European lawmakers defend decision to cap banker bonuses
March 1, 2013 -- Updated 2340 GMT (0740 HKT)
- Policymakers of the 27-nation European Union agreed a provisional deal to cap bank bonuses
- The proposal needs to be formally agreed by ministers and threatens to spark an exodus
- The move is part of a broader push by EU policymakers to bring stability to the region's banks
(CNN) -- European politicians won't dictate to bankers who will be paid bonuses, according to Philippe Lamberts, European Member of Parliament.
This week policymakers of the 27-nation European Union agreed a provisional deal to cap bonuses for bankers at a year's salary, or two years' pending shareholder approval.
The provisional bill has been heavily criticized by Britain's David Cameron, who says it will unfairly impact London's financial sector -- the largest in Europe -- but Lamberts insists the deal isn't singling out the UK.
"We are not picking and choosing who may get bonuses," Lamberts, a member of the Belgian Green party, told CNN's Richard Quest.
Although the proposal still needs to be formally agreed by ministers, it threatens to spark an exodus of top baking talent from Europe as financiers seek to avoid the cap.
If implemented, experts say the policy would be particularly detrimental to the UK economy, which relies heavily on London's finance sector.

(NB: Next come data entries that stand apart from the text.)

(* ===== verification/Dma.v ===== *)
(** Memory for device queues: [VirtioHal] of [os/src/drivers/block/virtio_blk.rs].

    The driver itself is a library crate; this is what the kernel gives it: runs of
    frames, and addresses translated by the kernel's page table. *)
From S2P Require Import Prelude Address FrameAllocator PageTable MemorySet.

(** The memory and the static [QUEUE_FRAMES]. *)
Record dma (T : Type) := { dmem : mem T; QUEUE_FRAMES : list Z }.
Arguments dmem {T} _.
Arguments QUEUE_FRAMES {T} _.
Arguments Build_dma {T} _ _.

Section hal.
Context {T : Type} `{FrameAllocator T}.

Definition on_dmem {A} (m : M (mem T) A) : M (dma T) A := zoom dmem (fun x d => Build_dma x (QUEUE_FRAMES d)) m.

(** [for i in 0..pages]; an allocated frame stays in [QUEUE_FRAMES]. *)
Fixpoint dma_alloc_loop (k : nat) (i ppn_base : Z) : M (dma T) Z :=
  match k with
  | O => ret ppn_base
  | S k =>
      let! o := on_dmem frame_alloc in
      let! frame := unwrap o in
      let ppn_base := if i =? 0 then frame else ppn_base in
      assert (frame =? u64 (ppn_base + i)) ;;;
      modify (fun d => Build_dma (dmem d) (QUEUE_FRAMES d ++ [frame])) ;;;
      dma_alloc_loop k (i + 1) ppn_base
  end.
Definition dma_alloc (pages : Z) : M (dma T) Z :=
  let! ppn_base := dma_alloc_loop (Z.to_nat pages) 0 0 in
  ret (PhysAddr.into_usize (PhysAddr.from_ppn ppn_base)).

Fixpoint dma_dealloc_loop (k : nat) (ppn_base : Z) : M (dma T) unit :=
  match k with
  | O => ret tt
  | S k => on_dmem (frame_dealloc ppn_base) ;;; dma_dealloc_loop k (PhysPageNum.step ppn_base)
  end.
Definition dma_dealloc (pa pages : Z) : M (dma T) Z :=
  let pa := PhysAddr.from_usize pa in
  let! ppn_base := PhysPageNum.from_pa pa in
  dma_dealloc_loop (Z.to_nat pages) ppn_base ;;;
  ret 0.

Definition phys_to_virt (addr : Z) : Z := addr.
(** Through the page table of the kernel space. *)
Definition virt_to_phys (kernel_space : MemorySet) (vaddr : Z) : M (mem T) Z :=
  let! o := translate_va (from_token (MemorySet_token kernel_space)) (VirtAddr.from_usize vaddr) in
  unwrap o.
End hal.

(** ** The frames of the stack allocator come in order once *)

Section stack.
Implicit Types d : dma StackFrameAllocator.

Lemma unrecycled_alloc d c e : falloc (dmem d) = {| current := c; end_ := e; recycled := [] |} -> 0 <= c < e -> e < 2 ^ 44 ->
  on_dmem frame_alloc d = Ret (Some c) (Build_dma (set_page c zero_page (set_falloc {| current := c + 1; end_ := e; recycled := [] |} (dmem d))) (QUEUE_FRAMES d)).
Proof.
  intros Hf Hc He. unfold on_dmem, zoom, frame_alloc. cbn [fa_alloc StackFrameAllocator_impl]. rewrite Hf. unfold StackFrameAllocator_alloc.
  cbn [recycled current end_ vec_pop rev]. rewrite (proj2 (Z.eqb_neq c e)) by lia.
  rewrite (u64_small (c + 1)) by lia. replace (c + 1 - 1) with c by lia. rewrite u64_small by lia. by rewrite ppn_small by lia.
Qed.

Lemma dma_alloc_loop_run k i b d e : 0 <= i -> 0 <= b -> b + i + Z.of_nat k <= e -> e < 2 ^ 44 ->
  falloc (dmem d) = {| current := b + i; end_ := e; recycled := [] |} ->
  exists d', dma_alloc_loop k i (if i =? 0 then 0 else b) d = Ret (if (i =? 0) && (k =? 0)%nat then 0 else b) d' /\
    QUEUE_FRAMES d' = QUEUE_FRAMES d ++ seqZ (b + i) (Z.of_nat k) /\
    falloc (dmem d') = {| current := b + i + Z.of_nat k; end_ := e; recycled := [] |} /\
    (forall y, page (dmem d') y = if decide (b + i <= y < b + i + Z.of_nat k) then zero_page else page (dmem d) y).
Proof.
  revert i d. induction k as [|k IH]; intros i d Hi Hb Hk He Hf.
  { exists d. cbn [dma_alloc_loop]. rewrite andb_true_r. split; [done|]. split; [by rewrite app_nil_r|]. rewrite Z.add_0_r. split; [done|].
    intros y. by rewrite decide_False by lia. }
  cbn [dma_alloc_loop]. rewrite (bind_Ret _ _ d _ _ (unrecycled_alloc d (b + i) e Hf ltac:(lia) He)), bind_unwrap.
  replace (if i =? 0 then b + i else _) with b by (destruct (Z.eqb_spec i 0); [lia|done]).
  rewrite bind_assert by (rewrite u64_small by lia; apply Z.eqb_refl). rewrite bind_modify. cbn [dmem QUEUE_FRAMES].
  set (d1 := Build_dma _ _). destruct (IH (i + 1) d1) as (d' & E & Hq & Hf' & Hp); [lia|lia|lia|lia|cbn; f_equal; lia|].
  rewrite (proj2 (Z.eqb_neq (i + 1) 0)) in E by lia. cbn [andb] in E. exists d'. split; [by rewrite E, andb_false_r|].
  split; [|split].
  - rewrite Hq. cbn [d1 QUEUE_FRAMES]. rewrite <- app_assoc, (seqZ_cons (b + i)) by lia. cbn. by rewrite Z.add_succ_r || (do 3 f_equal; lia).
  - rewrite Hf'. f_equal. lia.
  - intros y. rewrite Hp. cbn [d1 dmem]. destruct (decide (y = b + i)) as [->|Hy].
    + rewrite decide_False by lia. rewrite decide_True by lia. apply page_set_eq.
    + rewrite page_set_ne by done. unfold set_falloc, page. cbn [phys]. repeat case_decide; (done || lia).
Qed.

Lemma dma_dealloc_loop_run k b d c e rs : 0 <= b -> b + Z.of_nat k <= c -> c < 2 ^ 44 -> Forall (fun x => x < b) rs ->
  falloc (dmem d) = {| current := c; end_ := e; recycled := rs |} ->
  dma_dealloc_loop k b d =
  Ret tt (Build_dma (set_falloc {| current := c; end_ := e; recycled := rs ++ seqZ b (Z.of_nat k) |} (dmem d)) (QUEUE_FRAMES d)).
Proof.
  revert b d rs. induction k as [|k IH]; intros b d rs Hb Hc H44 Hr Hf.
  { cbn. rewrite app_nil_r, <- Hf. by destruct d as [[] ]. }
  cbn [dma_dealloc_loop]. set (d1 := Build_dma (set_falloc {| current := c; end_ := e; recycled := rs ++ [b] |} (dmem d)) (QUEUE_FRAMES d)).
  rewrite (bind_Ret _ _ d tt d1).
  2: { unfold on_dmem, frame_dealloc, zoom. cbn [fa_dealloc StackFrameAllocator_impl]. rewrite Hf. unfold StackFrameAllocator_dealloc. cbn [current recycled end_].
       rewrite (proj2 (Z.leb_gt c b)) by lia. rewrite bool_decide_false; [done|]. intros Hin. rewrite Forall_forall in Hr. specialize (Hr b Hin). lia. }
  unfold PhysPageNum.step. rewrite u64_small by lia.
  rewrite (IH (b + 1) d1 (rs ++ [b])); [|lia|lia|done| |done].
  - rewrite <- app_assoc. cbn [app]. rewrite (seqZ_cons b) by lia. cbn. by replace (Z.pred (Z.of_nat (S k))) with (Z.of_nat k) by lia.
  - apply Forall_app. split; [|repeat constructor; lia]. eapply Forall_impl; [exact Hr|]. cbn. lia.
Qed.

(** Frames that were given back come in the opposite order. *)
Lemma recycled_alloc_panics k d c e rs x y : (2 <= k)%nat -> 0 <= x -> y < 2 ^ 44 -> x < y ->
  falloc (dmem d) = {| current := c; end_ := e; recycled := rs ++ [x; y] |} -> dma_alloc_loop k 0 0 d = Panic Assert.
Proof.
  intros Hk Hx Hy Hxy Hf. destruct k as [|[|k]]; [lia..|]. cbn [dma_alloc_loop].
  assert (Ha : forall d z rs', falloc (dmem d) = {| current := c; end_ := e; recycled := rs' ++ [z] |} -> 0 <= z < 2 ^ 44 ->
    exists d', on_dmem frame_alloc d = Ret (Some z) d' /\ falloc (dmem d') = {| current := c; end_ := e; recycled := rs' |}).
  { intros d0 z rs' H0 Hz. eexists. unfold on_dmem, zoom, frame_alloc. cbn [fa_alloc StackFrameAllocator_impl]. rewrite H0.
    unfold StackFrameAllocator_alloc. cbn [recycled current end_]. rewrite vec_pop_snoc, ppn_small by lia. split; [done|]. done. }
  replace (rs ++ [x; y]) with ((rs ++ [x]) ++ [y]) in Hf by (by rewrite <- app_assoc).
  destruct (Ha d y _ Hf ltac:(lia)) as (d1 & E1 & H1). rewrite (bind_Ret _ _ d _ d1 E1), bind_unwrap. cbn [Z.eqb].
  rewrite bind_assert by (rewrite u64_small by lia; apply Z.eqb_eq; lia). rewrite bind_modify.
  destruct (Ha (Build_dma (dmem d1) (QUEUE_FRAMES d1 ++ [y])) x rs H1 ltac:(lia)) as (d2 & E2 & _).
  rewrite (bind_Ret _ _ _ _ d2 E2), bind_unwrap. change (0 + 1 =? 0) with false. cbv iota.
  unfold bind at 1. unfold assert. by rewrite (proj2 (Z.eqb_neq x _)) by (rewrite u64_small by lia; lia).
Qed.

(** While the allocator has recycled nothing, dma_alloc gives consecutive zeroed frames and
    records them and dma_dealloc takes them all back; the next dma_alloc of two or more pages
    panics, because recycled frames come in the opposite order. *)
Theorem dma_alloc_once d n b e :
  falloc (dmem d) = {| current := b; end_ := e; recycled := [] |} -> 0 <= b -> e < 2 ^ 44 -> 1 <= n -> b + n <= e ->
  exists d1 d2, dma_alloc n d = Ret (b * PAGE_SIZE) d1 /\ QUEUE_FRAMES d1 = QUEUE_FRAMES d ++ seqZ b n /\
    falloc (dmem d1) = {| current := b + n; end_ := e; recycled := [] |} /\
    (forall y, page (dmem d1) y = if decide (b <= y < b + n) then zero_page else page (dmem d) y) /\
    dma_dealloc (b * PAGE_SIZE) n d1 = Ret 0 d2 /\ QUEUE_FRAMES d2 = QUEUE_FRAMES d1 /\
    falloc (dmem d2) = {| current := b + n; end_ := e; recycled := seqZ b n |} /\
    (2 <= n -> dma_alloc n d2 = Panic Assert).
Proof.
  intros Hf Hb He Hn Hbn. destruct (dma_alloc_loop_run (Z.to_nat n) 0 b d e) as (d1 & E & Hq & Hf1 & Hp); [lia..|by rewrite Z.add_0_r|].
  rewrite Z.add_0_r in *. rewrite !Z2Nat.id in * by lia. cbn [Z.eqb andb] in E.
  replace (Z.to_nat n =? 0)%nat with false in E by (symmetry; apply Nat.eqb_neq; lia).
  exists d1, (Build_dma (set_falloc {| current := b + n; end_ := e; recycled := seqZ b n |} (dmem d1)) (QUEUE_FRAMES d1)). split; [unfold dma_alloc; rewrite (bind_Ret _ _ d _ _ E)|].
  { unfold PhysAddr.into_usize, PhysAddr.from_ppn, PAGE_SIZE_BITS, PAGE_SIZE. rewrite Z.shiftl_mul_pow2, u64_small by lia. done. }
  split; [done|]. split; [done|]. split; [exact Hp|].
  split; [unfold dma_dealloc|split; [reflexivity|split; [reflexivity|]]].
  - replace (PhysAddr.from_usize (b * PAGE_SIZE)) with (b * PAGE_SIZE).
    2: { symmetry. unfold PhysAddr.from_usize. change (Z.shiftl 1 PA_WIDTH_SV39 - 1) with (Z.ones 56).
       rewrite Z.land_ones by done. apply Z.mod_small. unfold PAGE_SIZE. lia. }
    cbv zeta. rewrite (bind_Ret _ _ d1 b d1).
    2: { unfold PhysPageNum.from_pa, PhysAddr.page_offset, PhysAddr.floor. rewrite bind_assert; [by unfold ret; rewrite Z.div_mul|].
         apply Z.eqb_eq. change (PAGE_SIZE - 1) with (Z.ones 12). rewrite Z.land_ones by done. apply Z.mod_mul. done. }
    rewrite (bind_Ret _ _ d1 tt _ (dma_dealloc_loop_run (Z.to_nat n) b d1 (b + n) e [] Hb ltac:(lia) ltac:(lia) (Forall_nil_2 _) Hf1)).
    rewrite Z2Nat.id by lia. reflexivity.
  - intros H2. unfold dma_alloc. erewrite (bind_Panic _ _ _ Assert); [done|].
    apply (recycled_alloc_panics _ _ (b + n) e (seqZ b (n - 2)) (b + n - 2) (b + n - 1)); [lia..|]. cbn [dmem set_falloc falloc app].
    f_equal. replace n with ((n - 2) + 2) at 1 by lia. rewrite seqZ_app by lia. f_equal. rewrite !seqZ_cons by lia. cbn. do 2 f_equal; lia || (f_equal; lia).
Qed.
Lemma dma_alloc_once_witness :
  let d := Build_dma {| falloc := {| current := 100; end_ := 200; recycled := [] |}; phys := ∅ |} [] in
  exists d1 d2, dma_alloc 3 d = Ret (100 * PAGE_SIZE) d1 /\ QUEUE_FRAMES d1 = QUEUE_FRAMES d ++ seqZ 100 3 /\
    falloc (dmem d1) = {| current := 100 + 3; end_ := 200; recycled := [] |} /\
    (forall y, page (dmem d1) y = if decide (100 <= y < 100 + 3) then zero_page else page (dmem d) y) /\
    dma_dealloc (100 * PAGE_SIZE) 3 d1 = Ret 0 d2 /\ QUEUE_FRAMES d2 = QUEUE_FRAMES d1 /\
    falloc (dmem d2) = {| current := 100 + 3; end_ := 200; recycled := seqZ 100 3 |} /\
    (2 <= 3 -> dma_alloc 3 d2 = Panic Assert).
Proof. apply (dma_alloc_once (Build_dma {| falloc := {| current := 100; end_ := 200; recycled := [] |}; phys := ∅ |} []) 3 100 200); done. Defined.
End stack.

But Lamberts says he is not "overly concerned" if the banker flight rids the European financial sector of excessive risk and circumvention of banking regulation.
Lamberts said: "I am not denying that there are maybe banking jobs moving away from Europe."
The move is part of a broader push by European policymakers to bring stability to the region's banks. Last year, legislators in Brussels agreed to give the European Central Bank regulatory powers over eurozone banks.
"When banks are putting together remuneration schemes [where there] are very strong incentives to take excessive risk, if not to breach the law, then we have to intervene," Lamberts added.